• [Task goal]: For the string "satisfies", find every matching line in the records and copy it.

• [Data to process]:
########

(** [collection.find_one(q)]: the first document that satisfies [q], or
    [None]; raises when the server does not answer. *)
Definition find_one (h : collection_name) (q : query) : M (option document) :=
  fun w =>
    let w' := mkWorld (invoices w) (recurring_invoices w) (tl (outages w)) in
    match outages w with
    | true :: _ => (Raise LookupFailure, w', [FindOne h q])
    | _ => (Ok (find (satisfies q) (documents h w)), w', [FindOne h q])
    end.

(** [collection.insert_one(d)] *)
Definition insert_one (h : collection_name) (d : document) : M unit :=
  fun w =>
    (Ok tt,
     match h with
     | Invoices =>
       mkWorld (invoices w ++ [d]) (recurring_invoices w) (outages w)
     | RecurringInvoices =>
       mkWorld (invoices w) (recurring_invoices w ++ [d]) (outages w)
     end,
     [InsertOne h d]).

Definition print (line : str) : M unit := fun w => (Ok tt, w, [PrintLine line]).

(** ** [store_in_mongo] *)

Definition store_in_mongo (collection recurring_collection : collection_name)
    (extracted_data : document) : M unit :=
  dup <~ find_one collection
           [(k_email_uid, email_uid extracted_data);
            (k_sender, sender extracted_data);
            (k_invoice_number, invoice_number (details extracted_data))] ;;
  if truthy dup then
    print (py "Duplicate invoice detected. Skipping storage.") ;;;
    ret tt
  else
    same <~ find_one collection
              [(k_sender, sender extracted_data);
               (k_amount, amount (details extracted_data))] ;;
    if truthy same
       && negb (str_eqb (due_date (details extracted_data)) Unknown)
    then
      insert_one recurring_collection extracted_data ;;;
      print (py "Stored in RecurringInvoices.")
    else
      insert_one collection extracted_data ;;;
      print (py "Stored in Invoices.").

(** ** Dispositions *)

(** [store_in_mongo] returns [None] whatever it does; the disposition it
    reached is the line it prints. *)
Inductive Disposition : Type :=
  | Duplicate
  | Recurring
  | New.

Definition announcement (d : Disposition) : str :=
  match d with
  | Duplicate => py "Duplicate invoice detected. Skipping storage."
  | Recurring => py "Stored in RecurringInvoices."
  | New => py "Stored in Invoices."
  end.

Definition printed (l : list event) : list str :=
  flat_map (fun e => match e with PrintLine s => [s] | _ => [] end) l.

Definition lookups (l : list event) : list (collection_name * query) :=
  flat_map (fun e => match e with FindOne h q => [(h, q)] | _ => [] end) l.

Definition insertions (l : list event) : list (collection_name * document) :=
  flat_map (fun e => match e with InsertOne h d => [(h, d)] | _ => [] end) l.

Definition disposition_of (l : list event) : option Disposition :=
  match printed l with
  | [s] =>
    if str_eqb s (announcement Duplicate) then Some Duplicate
    else if str_eqb s (announcement Recurring) then Some Recurring
    else if str_eqb s (announcement New) then Some New
    else None
  | _ => None
  end.

(** One call of [store_in_mongo] with the handles [main] passes. *)
Definition dispatch (w : world) (d : document)
  : result unit * world * list event :=
  store_in_mongo Invoices RecurringInvoices d w.

Definition classify (w : world) (d : document) : option Disposition :=
  disposition_of (snd (dispatch w d)).

Definition world_after (w : world) (d : document) : world :=
  snd (fst (dispatch w d)).

Definition outcome (w : world) (d : document) : result unit :=
  fst (fst (dispatch w d)).

(** What the claims speak of: a stored record agreeing with the candidate on
    the identity key, and on the recurrence key. *)
Definition identity_match (d r : document) : Prop :=
  email_uid r = email_uid d /\ sender r = sender d /\
  invoice_number (details r) = invoice_number (details d).

Definition recurrence_match (d r : document) : Prop :=
  sender r = sender d /\ amount (details r) = amount (details d).

Definition has_identity_match (w : world) (d : document) : Prop :=
  exists r, In r (invoices w) /\ identity_match d r.

Definition has_recurrence_match (w : world) (d : document) : Prop :=
  exists r, In r (invoices w) /\ recurrence_match d r.

(** The server answers the next [n] lookups. *)
Definition answered (n : nat) (w : world) : Prop :=
  existsb (fun b => b) (firstn n (outages w)) = false.

Definition log (w : world) (d : document) : list event := snd (dispatch w d).

(** Sample data. *)
Definition ascii_only : N -> bool := fun _ => false.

########

• [Answer space]:
(** [collection.find_one(q)]: the first document that satisfies [q], or
    | _ => (Ok (find (satisfies q) (documents h w)), w', [FindOne h q])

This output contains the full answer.